=== Begin Enclosure ===

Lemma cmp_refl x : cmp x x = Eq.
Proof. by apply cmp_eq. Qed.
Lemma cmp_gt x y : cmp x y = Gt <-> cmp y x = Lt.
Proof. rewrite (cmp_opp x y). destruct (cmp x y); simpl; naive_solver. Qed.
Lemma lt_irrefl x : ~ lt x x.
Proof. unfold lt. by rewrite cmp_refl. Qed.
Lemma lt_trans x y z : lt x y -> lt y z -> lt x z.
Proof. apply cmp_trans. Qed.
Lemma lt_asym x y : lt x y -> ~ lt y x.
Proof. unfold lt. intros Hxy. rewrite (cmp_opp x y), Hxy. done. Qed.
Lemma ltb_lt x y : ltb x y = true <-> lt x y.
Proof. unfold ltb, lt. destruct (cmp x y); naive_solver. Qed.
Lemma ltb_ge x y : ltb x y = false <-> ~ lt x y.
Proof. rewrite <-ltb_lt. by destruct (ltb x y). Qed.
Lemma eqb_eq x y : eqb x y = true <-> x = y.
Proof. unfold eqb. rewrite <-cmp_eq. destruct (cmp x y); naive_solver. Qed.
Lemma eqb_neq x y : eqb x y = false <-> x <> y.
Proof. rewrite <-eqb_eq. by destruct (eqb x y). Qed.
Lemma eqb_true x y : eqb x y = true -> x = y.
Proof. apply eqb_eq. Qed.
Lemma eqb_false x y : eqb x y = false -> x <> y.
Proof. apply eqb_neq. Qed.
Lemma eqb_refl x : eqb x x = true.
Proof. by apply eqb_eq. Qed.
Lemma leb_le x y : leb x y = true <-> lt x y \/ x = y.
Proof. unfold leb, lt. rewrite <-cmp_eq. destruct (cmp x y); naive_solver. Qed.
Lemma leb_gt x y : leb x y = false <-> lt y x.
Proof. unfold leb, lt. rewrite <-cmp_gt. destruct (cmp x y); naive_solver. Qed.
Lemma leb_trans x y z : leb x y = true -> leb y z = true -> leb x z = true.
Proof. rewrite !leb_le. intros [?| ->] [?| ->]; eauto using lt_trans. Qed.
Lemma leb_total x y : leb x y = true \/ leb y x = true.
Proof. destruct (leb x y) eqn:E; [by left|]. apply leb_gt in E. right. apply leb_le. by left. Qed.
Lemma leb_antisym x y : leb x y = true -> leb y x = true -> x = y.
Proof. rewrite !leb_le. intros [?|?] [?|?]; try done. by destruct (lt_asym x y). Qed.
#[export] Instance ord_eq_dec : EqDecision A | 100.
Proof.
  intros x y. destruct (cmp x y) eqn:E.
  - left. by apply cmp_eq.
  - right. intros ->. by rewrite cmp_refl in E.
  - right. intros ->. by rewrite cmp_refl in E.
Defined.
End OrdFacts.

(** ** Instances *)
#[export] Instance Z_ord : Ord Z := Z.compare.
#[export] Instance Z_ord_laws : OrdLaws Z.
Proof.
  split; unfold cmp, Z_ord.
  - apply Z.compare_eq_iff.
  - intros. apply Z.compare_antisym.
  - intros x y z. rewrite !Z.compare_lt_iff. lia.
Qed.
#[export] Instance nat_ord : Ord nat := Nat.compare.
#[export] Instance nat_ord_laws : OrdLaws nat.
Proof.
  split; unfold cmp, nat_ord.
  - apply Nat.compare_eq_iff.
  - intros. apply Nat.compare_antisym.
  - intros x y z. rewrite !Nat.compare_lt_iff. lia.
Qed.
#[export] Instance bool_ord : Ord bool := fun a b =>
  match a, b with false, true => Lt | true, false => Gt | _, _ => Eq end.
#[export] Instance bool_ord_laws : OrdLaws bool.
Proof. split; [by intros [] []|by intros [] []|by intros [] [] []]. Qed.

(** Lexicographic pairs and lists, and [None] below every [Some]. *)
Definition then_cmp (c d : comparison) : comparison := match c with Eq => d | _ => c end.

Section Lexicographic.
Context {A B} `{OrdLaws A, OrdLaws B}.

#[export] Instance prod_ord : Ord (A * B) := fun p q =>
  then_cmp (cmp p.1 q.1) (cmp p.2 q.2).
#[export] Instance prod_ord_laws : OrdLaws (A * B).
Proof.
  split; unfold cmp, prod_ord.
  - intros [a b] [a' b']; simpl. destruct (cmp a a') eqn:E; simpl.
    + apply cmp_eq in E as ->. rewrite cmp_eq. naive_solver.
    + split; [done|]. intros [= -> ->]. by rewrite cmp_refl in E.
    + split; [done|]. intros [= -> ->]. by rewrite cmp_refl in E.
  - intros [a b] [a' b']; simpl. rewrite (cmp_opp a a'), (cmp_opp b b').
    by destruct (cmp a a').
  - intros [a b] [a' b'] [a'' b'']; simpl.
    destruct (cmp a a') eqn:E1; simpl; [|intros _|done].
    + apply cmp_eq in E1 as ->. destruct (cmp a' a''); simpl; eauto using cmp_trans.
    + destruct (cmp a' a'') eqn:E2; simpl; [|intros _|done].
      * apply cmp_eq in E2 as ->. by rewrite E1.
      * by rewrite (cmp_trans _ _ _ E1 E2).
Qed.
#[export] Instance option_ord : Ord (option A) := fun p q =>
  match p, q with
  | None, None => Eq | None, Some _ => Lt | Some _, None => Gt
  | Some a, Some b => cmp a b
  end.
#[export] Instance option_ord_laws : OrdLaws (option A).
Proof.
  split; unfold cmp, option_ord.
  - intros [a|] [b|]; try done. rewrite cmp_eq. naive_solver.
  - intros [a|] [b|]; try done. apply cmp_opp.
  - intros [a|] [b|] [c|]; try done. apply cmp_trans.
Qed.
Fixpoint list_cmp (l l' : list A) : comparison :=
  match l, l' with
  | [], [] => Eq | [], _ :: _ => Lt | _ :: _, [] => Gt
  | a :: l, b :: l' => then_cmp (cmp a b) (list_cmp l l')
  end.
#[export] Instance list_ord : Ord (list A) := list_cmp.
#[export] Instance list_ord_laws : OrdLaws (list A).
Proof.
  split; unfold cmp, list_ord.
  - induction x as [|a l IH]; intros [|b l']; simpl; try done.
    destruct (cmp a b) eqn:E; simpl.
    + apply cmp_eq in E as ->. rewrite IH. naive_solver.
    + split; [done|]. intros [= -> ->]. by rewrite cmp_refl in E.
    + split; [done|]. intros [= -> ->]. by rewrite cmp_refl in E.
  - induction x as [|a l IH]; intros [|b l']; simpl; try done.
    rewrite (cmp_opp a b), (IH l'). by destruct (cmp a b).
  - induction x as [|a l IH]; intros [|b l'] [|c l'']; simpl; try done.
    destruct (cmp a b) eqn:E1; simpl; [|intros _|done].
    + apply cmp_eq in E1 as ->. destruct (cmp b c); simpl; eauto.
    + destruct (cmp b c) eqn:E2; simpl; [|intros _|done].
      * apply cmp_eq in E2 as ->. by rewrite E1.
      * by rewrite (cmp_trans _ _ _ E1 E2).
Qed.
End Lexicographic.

=== End Enclosure ===
=== Begin Enclosure ===

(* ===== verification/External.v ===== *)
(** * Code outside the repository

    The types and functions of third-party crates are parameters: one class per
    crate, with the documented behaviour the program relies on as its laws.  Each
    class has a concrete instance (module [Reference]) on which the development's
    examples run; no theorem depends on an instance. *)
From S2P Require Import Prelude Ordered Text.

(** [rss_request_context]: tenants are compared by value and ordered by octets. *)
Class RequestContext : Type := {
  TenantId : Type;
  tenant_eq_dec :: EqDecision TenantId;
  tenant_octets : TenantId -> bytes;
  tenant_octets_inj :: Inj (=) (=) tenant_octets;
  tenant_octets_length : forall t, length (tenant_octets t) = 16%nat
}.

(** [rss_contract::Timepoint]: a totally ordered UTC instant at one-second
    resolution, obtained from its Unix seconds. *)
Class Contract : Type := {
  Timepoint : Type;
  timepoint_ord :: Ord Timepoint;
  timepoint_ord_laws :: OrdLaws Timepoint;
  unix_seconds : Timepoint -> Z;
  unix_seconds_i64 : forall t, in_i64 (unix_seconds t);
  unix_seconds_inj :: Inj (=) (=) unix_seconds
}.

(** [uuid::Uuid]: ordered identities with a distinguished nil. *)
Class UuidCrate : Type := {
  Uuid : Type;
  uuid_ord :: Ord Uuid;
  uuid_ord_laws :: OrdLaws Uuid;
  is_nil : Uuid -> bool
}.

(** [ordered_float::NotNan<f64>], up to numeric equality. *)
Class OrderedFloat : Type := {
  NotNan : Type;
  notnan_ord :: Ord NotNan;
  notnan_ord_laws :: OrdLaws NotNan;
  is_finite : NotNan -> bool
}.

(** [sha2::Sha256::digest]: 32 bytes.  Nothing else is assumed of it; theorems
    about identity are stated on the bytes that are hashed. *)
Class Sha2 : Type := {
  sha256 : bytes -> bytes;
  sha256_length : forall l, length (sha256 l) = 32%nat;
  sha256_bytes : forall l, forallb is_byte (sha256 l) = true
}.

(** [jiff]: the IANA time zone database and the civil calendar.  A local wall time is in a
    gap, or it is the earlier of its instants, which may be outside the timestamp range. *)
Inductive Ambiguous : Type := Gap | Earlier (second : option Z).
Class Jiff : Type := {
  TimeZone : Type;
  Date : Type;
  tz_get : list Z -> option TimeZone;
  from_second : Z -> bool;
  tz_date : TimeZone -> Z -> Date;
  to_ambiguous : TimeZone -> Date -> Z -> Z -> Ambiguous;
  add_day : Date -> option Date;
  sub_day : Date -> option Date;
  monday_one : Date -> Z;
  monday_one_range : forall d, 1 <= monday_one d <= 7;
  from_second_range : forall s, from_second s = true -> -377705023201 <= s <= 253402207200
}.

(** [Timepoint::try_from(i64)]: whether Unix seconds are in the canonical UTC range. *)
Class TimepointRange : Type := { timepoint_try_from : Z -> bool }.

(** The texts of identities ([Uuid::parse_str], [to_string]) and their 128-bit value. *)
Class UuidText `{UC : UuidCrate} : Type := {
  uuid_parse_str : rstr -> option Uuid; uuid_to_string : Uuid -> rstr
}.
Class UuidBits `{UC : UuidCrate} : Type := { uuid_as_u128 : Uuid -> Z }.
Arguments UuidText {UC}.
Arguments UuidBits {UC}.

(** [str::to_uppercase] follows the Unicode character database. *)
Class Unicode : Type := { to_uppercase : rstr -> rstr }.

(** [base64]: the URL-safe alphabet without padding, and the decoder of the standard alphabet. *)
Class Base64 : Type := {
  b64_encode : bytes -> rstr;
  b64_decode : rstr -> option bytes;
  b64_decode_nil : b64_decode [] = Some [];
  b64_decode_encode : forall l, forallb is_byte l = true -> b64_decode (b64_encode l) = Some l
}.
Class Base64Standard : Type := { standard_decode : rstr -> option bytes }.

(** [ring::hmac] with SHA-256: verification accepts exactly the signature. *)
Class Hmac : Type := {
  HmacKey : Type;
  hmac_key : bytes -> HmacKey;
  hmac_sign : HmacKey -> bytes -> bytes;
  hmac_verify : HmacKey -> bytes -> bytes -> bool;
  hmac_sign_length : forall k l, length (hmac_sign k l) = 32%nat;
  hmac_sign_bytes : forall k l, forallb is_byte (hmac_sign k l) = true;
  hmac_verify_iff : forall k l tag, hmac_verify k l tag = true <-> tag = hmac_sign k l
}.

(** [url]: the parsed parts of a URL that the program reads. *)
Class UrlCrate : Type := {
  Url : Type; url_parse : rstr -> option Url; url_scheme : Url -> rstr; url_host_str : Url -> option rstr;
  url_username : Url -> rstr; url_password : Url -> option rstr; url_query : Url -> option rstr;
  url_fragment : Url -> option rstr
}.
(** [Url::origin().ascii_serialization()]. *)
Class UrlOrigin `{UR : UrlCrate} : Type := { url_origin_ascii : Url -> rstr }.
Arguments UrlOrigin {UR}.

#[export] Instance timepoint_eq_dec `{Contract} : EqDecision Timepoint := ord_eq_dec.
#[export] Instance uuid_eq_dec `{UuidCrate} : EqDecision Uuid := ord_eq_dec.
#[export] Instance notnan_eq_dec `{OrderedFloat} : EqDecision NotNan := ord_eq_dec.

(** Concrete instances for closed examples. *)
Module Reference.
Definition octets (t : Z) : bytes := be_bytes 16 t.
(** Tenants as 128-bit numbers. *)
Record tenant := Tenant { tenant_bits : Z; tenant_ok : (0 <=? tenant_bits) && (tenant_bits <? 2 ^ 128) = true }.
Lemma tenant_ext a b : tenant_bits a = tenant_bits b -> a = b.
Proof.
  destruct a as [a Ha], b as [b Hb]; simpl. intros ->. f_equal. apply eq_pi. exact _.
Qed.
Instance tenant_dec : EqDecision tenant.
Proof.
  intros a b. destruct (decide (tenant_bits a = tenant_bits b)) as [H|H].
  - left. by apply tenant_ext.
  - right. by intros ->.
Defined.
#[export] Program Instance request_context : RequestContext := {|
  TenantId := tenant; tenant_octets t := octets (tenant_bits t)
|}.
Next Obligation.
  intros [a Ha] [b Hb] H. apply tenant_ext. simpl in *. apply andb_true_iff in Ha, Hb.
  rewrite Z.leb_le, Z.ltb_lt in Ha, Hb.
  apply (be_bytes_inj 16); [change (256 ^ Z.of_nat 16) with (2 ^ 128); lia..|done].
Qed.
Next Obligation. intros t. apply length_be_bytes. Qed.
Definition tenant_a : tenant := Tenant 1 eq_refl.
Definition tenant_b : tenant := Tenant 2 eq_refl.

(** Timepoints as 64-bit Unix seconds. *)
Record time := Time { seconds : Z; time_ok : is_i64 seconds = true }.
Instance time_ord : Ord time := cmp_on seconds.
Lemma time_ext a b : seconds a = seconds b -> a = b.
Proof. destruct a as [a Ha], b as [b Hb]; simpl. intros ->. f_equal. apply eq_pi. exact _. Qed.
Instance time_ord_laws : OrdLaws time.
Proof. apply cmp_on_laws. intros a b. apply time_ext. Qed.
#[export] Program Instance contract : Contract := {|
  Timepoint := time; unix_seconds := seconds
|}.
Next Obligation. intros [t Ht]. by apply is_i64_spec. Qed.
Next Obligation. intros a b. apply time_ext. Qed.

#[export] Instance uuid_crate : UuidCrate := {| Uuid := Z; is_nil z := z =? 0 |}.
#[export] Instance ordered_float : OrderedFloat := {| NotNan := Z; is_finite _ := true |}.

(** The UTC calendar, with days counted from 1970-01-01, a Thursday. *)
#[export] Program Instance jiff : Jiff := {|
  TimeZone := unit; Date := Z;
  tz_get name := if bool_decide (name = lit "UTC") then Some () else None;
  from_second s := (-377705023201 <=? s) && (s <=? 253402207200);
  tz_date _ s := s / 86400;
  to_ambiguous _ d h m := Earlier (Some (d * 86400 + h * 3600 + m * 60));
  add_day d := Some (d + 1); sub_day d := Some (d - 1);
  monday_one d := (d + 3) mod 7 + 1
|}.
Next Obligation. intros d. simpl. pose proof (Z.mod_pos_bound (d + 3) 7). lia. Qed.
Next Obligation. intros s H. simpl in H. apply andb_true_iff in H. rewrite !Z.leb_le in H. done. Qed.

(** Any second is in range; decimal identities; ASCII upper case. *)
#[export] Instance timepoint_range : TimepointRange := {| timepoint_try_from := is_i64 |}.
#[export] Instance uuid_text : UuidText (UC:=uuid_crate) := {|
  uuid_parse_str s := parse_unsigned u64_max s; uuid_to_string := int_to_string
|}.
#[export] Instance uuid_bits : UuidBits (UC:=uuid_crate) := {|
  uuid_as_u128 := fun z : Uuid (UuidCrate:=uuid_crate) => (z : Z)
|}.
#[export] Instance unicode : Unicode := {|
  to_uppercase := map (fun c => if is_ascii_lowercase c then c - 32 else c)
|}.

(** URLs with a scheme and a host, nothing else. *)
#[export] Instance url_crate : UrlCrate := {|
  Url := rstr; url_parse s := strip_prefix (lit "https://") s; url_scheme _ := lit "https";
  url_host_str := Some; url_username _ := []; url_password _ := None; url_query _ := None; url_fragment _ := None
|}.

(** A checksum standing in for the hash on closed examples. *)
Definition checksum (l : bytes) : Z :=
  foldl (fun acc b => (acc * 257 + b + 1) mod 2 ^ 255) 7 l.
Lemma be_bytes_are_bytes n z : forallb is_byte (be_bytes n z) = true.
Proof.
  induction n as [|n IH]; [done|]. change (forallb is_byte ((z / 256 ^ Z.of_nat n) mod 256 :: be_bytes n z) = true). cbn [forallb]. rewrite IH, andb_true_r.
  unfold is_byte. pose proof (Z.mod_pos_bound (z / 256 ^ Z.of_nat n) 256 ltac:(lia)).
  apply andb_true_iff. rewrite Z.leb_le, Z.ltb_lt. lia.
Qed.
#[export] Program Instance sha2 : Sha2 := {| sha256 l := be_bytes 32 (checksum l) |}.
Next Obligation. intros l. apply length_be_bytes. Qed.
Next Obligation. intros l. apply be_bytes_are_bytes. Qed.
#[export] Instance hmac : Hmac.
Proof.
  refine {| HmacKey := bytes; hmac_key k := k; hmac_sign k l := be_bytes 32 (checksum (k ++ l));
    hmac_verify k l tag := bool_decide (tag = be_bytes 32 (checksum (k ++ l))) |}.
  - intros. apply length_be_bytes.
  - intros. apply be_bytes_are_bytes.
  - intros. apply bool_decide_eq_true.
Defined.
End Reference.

=== End Enclosure ===
=== Begin Enclosure ===

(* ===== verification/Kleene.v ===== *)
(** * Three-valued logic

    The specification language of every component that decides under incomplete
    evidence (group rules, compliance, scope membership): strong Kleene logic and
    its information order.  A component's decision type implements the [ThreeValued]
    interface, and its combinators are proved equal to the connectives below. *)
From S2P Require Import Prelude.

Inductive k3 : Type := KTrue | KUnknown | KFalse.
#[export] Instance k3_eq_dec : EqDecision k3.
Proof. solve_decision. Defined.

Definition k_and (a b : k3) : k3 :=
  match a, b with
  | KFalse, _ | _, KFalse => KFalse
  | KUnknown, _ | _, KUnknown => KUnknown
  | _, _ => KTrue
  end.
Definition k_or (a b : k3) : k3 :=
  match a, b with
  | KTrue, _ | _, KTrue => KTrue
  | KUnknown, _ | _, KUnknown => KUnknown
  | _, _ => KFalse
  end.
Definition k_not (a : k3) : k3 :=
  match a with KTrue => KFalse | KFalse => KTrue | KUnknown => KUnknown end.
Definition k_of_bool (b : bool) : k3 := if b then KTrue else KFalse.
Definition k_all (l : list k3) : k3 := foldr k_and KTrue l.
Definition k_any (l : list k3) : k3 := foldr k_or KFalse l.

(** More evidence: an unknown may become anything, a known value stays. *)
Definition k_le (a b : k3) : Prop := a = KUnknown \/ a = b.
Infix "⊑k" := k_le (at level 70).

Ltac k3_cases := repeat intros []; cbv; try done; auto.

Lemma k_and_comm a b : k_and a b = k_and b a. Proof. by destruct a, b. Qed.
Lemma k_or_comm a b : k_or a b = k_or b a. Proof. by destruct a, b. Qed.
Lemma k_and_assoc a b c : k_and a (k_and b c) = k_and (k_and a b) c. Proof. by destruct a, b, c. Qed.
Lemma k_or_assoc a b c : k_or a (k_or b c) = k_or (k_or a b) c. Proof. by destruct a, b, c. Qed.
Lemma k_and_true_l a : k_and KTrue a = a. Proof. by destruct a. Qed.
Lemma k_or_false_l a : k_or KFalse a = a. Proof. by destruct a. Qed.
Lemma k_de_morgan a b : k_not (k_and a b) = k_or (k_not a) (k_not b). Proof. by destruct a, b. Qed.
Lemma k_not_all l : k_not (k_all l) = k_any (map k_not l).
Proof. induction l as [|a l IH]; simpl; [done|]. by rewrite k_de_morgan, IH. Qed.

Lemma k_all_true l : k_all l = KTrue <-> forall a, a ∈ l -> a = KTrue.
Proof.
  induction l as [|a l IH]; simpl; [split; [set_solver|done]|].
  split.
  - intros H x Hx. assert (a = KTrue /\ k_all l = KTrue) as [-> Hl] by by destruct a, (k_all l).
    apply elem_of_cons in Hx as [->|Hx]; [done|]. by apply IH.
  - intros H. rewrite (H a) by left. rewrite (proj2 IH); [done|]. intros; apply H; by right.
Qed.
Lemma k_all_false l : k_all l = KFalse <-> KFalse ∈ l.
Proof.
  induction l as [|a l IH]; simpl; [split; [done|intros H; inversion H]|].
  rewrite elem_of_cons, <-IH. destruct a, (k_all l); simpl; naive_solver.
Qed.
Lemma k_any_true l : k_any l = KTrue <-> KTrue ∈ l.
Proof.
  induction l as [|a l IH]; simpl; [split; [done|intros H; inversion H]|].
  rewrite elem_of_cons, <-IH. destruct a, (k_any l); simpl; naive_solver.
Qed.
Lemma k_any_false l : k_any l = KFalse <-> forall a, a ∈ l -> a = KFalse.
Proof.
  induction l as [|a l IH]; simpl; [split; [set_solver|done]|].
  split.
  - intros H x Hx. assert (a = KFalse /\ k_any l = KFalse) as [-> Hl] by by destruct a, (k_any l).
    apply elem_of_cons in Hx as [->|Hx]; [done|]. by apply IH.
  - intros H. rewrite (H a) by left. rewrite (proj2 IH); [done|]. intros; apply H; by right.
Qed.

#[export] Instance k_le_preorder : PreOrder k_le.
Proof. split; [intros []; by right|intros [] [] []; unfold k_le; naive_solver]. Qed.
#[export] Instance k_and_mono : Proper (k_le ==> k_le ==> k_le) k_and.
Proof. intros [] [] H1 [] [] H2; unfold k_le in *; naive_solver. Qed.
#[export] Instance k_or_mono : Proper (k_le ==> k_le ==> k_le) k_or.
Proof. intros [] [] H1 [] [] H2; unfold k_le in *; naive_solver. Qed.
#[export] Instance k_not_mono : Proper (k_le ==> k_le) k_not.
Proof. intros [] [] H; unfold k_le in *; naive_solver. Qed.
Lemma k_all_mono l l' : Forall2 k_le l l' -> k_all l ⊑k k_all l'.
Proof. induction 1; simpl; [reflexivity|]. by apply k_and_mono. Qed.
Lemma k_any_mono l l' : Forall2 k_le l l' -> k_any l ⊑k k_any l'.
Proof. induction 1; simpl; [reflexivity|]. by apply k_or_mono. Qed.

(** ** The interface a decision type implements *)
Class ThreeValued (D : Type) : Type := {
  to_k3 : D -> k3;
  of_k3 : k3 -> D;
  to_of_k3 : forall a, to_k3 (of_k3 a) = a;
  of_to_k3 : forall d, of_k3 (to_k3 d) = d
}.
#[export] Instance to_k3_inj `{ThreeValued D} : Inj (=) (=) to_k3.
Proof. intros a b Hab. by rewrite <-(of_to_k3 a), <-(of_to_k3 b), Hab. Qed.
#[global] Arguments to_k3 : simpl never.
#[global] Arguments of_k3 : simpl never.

=== End Enclosure ===

*What you need to do*
Go back to the listing above. Copy word for word the lines from the one with "Class Sha2 : Type" through the one with "Class TimepointRange : Type", and nothing more.

*Task solution*
Class Sha2 : Type := {
  sha256 : bytes -> bytes;
  sha256_length : forall l, length (sha256 l) = 32%nat;
  sha256_bytes : forall l, forallb is_byte (sha256 l) = true
}.

(** [jiff]: the IANA time zone database and the civil calendar.  A local wall time is in a
    gap, or it is the earlier of its instants, which may be outside the timestamp range. *)
Inductive Ambiguous : Type := Gap | Earlier (second : option Z).
Class Jiff : Type := {
  TimeZone : Type;
  Date : Type;
  tz_get : list Z -> option TimeZone;
  from_second : Z -> bool;
  tz_date : TimeZone -> Z -> Date;
  to_ambiguous : TimeZone -> Date -> Z -> Z -> Ambiguous;
  add_day : Date -> option Date;
  sub_day : Date -> option Date;
  monday_one : Date -> Z;
  monday_one_range : forall d, 1 <= monday_one d <= 7;
  from_second_range : forall s, from_second s = true -> -377705023201 <= s <= 253402207200
}.

(** [Timepoint::try_from(i64)]: whether Unix seconds are in the canonical UTC range. *)
Class TimepointRange : Type := { timepoint_try_from : Z -> bool }.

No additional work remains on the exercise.